Tuesday, April 14, 2020

Here we go again . . . Day 1

Well, after about 10 months of gaining everything back and more, I am back on the day 1 train. I struggle with CICO, because if I don't meet my calorie goal or don't lose weight fast enough, I treat myself really poorly (you aren't good enough, you will never do this, why don't you have any willpower, just give up). I'll completely binge, eating more calories than I need for 3+ days in one sitting. I'll eventually take one day off tracking to "give myself a break", which leads to 5 days off, and then the cycle continues. So I thought maybe CICO isn't for me. However, I still want to be healthy and happy! My goal is less a "weight goal" and more that I want to be as fit as possible. I LOVE working out and feeling strong - it is all too real that weight loss is all about what you eat. I can lift weights, do HIIT, and run, then eat pizza, ice cream, and popcorn for dinner and it means nothing. I want to do this in a way that isn't so "numbers based" but I'm starting to feel like I need to go back to the CICO roots.

On January 1, 2020, I started logging everything I ate in a food journal. That did nothing for my calorie consumption. So, I started estimating the calories that I ate. Again, with no goal, that did nothing for my calorie consumption. Then, I downloaded the "ate" app to track what I am eating mindfully. I didn't keep up with it, and it didn't have a big impact for me. I DO want to work on mindful eating, and I meditate and journal daily, but I am not quite there yet. All throughout that time I've been continuing to gain.
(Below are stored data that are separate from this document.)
(** * Newsletter PDF helper ([src/helpers/pdf/index.ts])

    A shallow embedding of the text-region extraction, the coordinate
    mapper, the rectangle intersection test, the page rasterizer and the
    newsletter processor, together with the properties the specification
    states about them.

    JavaScript numbers are IEEE 754 binary64 values; they are modelled by
    Rocq's primitive [float], whose operations are the same binary64
    operations, so that no rounding is idealised away. *)

From Stdlib Require Import Floats ZArith List String Ascii Bool Lia.
From Stdlib Require Import DecimalString DecimalZ.
Import ListNotations.

Local Open Scope list_scope.
Local Open Scope string_scope.

(** ** JavaScript numbers *)

Module JsNum.

Definition num := float.

(** [a < b]; false as soon as one side is NaN. *)
Definition lt (a b : num) : bool := PrimFloat.ltb a b.

(** [a > b] is evaluated as [b < a] with the operands swapped. *)
Definition gt (a b : num) : bool := PrimFloat.ltb b a.

(** [a === b] on numbers: [+0 === -0] holds, [NaN === NaN] does not. *)
Definition strict_eq (a b : num) : bool := PrimFloat.eqb a b.

(** ToBoolean on a number: falsy exactly for [+0], [-0] and [NaN]. *)
Definition truthy (a : num) : bool :=
  negb (PrimFloat.eqb a PrimFloat.zero || PrimFloat.is_nan a).

(** [v || 0] where [v] may be [undefined] ([None]). *)
Definition or_zero (v : option num) : num :=
  match v with
  | Some a => if truthy a then a else PrimFloat.zero
  | None => PrimFloat.zero
  end.

(** [arr[i]] used as a number: an index out of range yields [undefined],
    which every arithmetic operator turns into NaN. *)
Definition index (arr : list num) (i : nat) : num :=
  nth i arr PrimFloat.nan.

End JsNum.

(** ** Data model *)

(** [interface Rect]. *)
Record Rect : Set := mkRect {
  r_height : float;
  r_width : float;
  r_x : float;
  r_y : float
}.

Definition COVER_IMAGE_RECT : Rect :=
  {| r_height := 1201; r_width := 1068; r_x := 60; r_y := 333 |}.

Definition EDITORIAL_RECT : Rect :=
  {| r_height := 800; r_width := 1064; r_x := 80; r_y := 200 |}.

(** The rectangles local to [processNewsletter]. *)
Definition dateRect : Rect :=
  {| r_height := 120; r_width := 373; r_x := 785; r_y := 97 |}.

Definition descriptionRect : Rect :=
  {| r_height := 100; r_width := 1093; r_x := 49; r_y := 1540 |}.

Definition issueRect : Rect :=
  {| r_height := 73; r_width := 193; r_x := 936; r_y := 244 |}.

(** The part of pdf.js' [PageViewport] the helper reads. *)
Record Viewport : Set := mkViewport {
  vp_width : float;
  vp_height : float;
  vp_scale : float
}.

(** pdf.js' [TextItem]: the fields the helper reads.  [width] and [height]
    are guarded by [|| 0] in the source, so they may be absent. *)
Record TextItem : Set := mkTextItem {
  ti_str : string;
  ti_transform : list float;
  ti_width : option float;
  ti_height : option float
}.

(** pdf.js' [TextMarkedContent]: it has no [str] property. *)
Record TextMarkedContent : Set := mkTextMarkedContent {
  mc_type : string;
  mc_id : option string
}.

(** [TextItem | TextMarkedContent]. *)
Inductive Item : Set :=
| ItemText (t : TextItem)
| ItemMarked (m : TextMarkedContent).

(** A decoded page: the items that [getTextContent()] resolves to, in the
    page's enumeration order, and [getViewport({ scale })]. *)
Record Page : Type := mkPage {
  textContent_items : list Item;
  getViewport : float -> Viewport
}.

(** ** Rectangle intersection *)

Definition rectIntersects (rect1 rect2 : Rect) : bool :=
  JsNum.lt (r_x rect1) (r_x rect2 + r_width rect2)%float &&
  JsNum.gt (r_x rect1 + r_width rect1)%float (r_x rect2) &&
  JsNum.lt (r_y rect1) (r_y rect2 + r_height rect2)%float &&
  JsNum.gt (r_y rect1 + r_height rect1)%float (r_y rect2).

(** ** Coordinate mapper *)

(** The closure [pdfRectToPixelRect] of [getTextInRect], with the viewport
    it captures made a parameter. *)
Definition pdfRectToPixelRect (viewport : Viewport) (pdfRect : Rect) : Rect :=
  let pixelX := (r_x pdfRect * vp_scale viewport)%float in
  let pixelY :=
    ((vp_height viewport / vp_scale viewport - r_y pdfRect)
       * vp_scale viewport)%float in
  let pixelWidth := (r_width pdfRect * vp_scale viewport)%float in
  let pixelHeight := (r_height pdfRect * vp_scale viewport)%float in
  {| r_height := pixelHeight;
     r_width := pixelWidth;
     r_x := pixelX;
     r_y := (pixelY - pixelHeight)%float |}.

(** The mapper as section 4.1 of the specification words it: scale the
    four components, flip the vertical axis, then shift the box up by its
    pixel height. *)
Definition mapper_flip_y (H s y : float) : float := ((H / s - y) * s)%float.

Definition mapper_spec (H s : float) (doc : Rect) : Rect :=
  let flipped := mapper_flip_y H s (r_y doc) in
  {| r_height := (r_height doc * s)%float;
     r_width := (r_width doc * s)%float;
     r_x := (r_x doc * s)%float;
     r_y := (flipped - r_height doc * s)%float |}.

(** ** Rectangle text extractor *)

(** The bounding box the filter builds for a text item, in document
    coordinates. *)
Definition itemRect (t : TextItem) : Rect :=
  let x := JsNum.index (ti_transform t) 4 in
  let y := JsNum.index (ti_transform t) 5 in
  let width := JsNum.or_zero (ti_width t) in
  let height := JsNum.or_zero (ti_height t) in
  {| r_height := height; r_width := width; r_x := x; r_y := y |}.

(** The callback given to [filter]. *)
Definition keepItem (viewport : Viewport) (rect : Rect) (item : Item) : bool :=
  match item with
  | ItemText t =>
      let box := itemRect t in
      if JsNum.strict_eq (r_height box) PrimFloat.zero then false
      else
        let pixelRect := pdfRectToPixelRect viewport box in
        rectIntersects pixelRect rect
  | ItemMarked _ => false
  end.

(** The callback given to [map]. *)
Definition itemStr (item : Item) : string :=
  match item with
  | ItemText t => ti_str t
  | ItemMarked _ => ""
  end.

(** [Array.prototype.join] on strings. *)
Definition join (sep : string) (parts : list string) : string :=
  String.concat sep parts.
So, today I downloaded the Lose It app and Happy Scale (I hate weighing myself so much, but I know that happy scale is the best for me when it comes to seeing trends and not beating myself up for not losing in a week - plus it takes the pressure off of the weekly weigh in). So here goes nothing. Throughout all of this, I have been following this sub and reading all of your posts. It helps me to keep my eye on the prize and keep focused. I know that we are all in this together. If you made it this far, thank you for reading and good luck with your own journey!!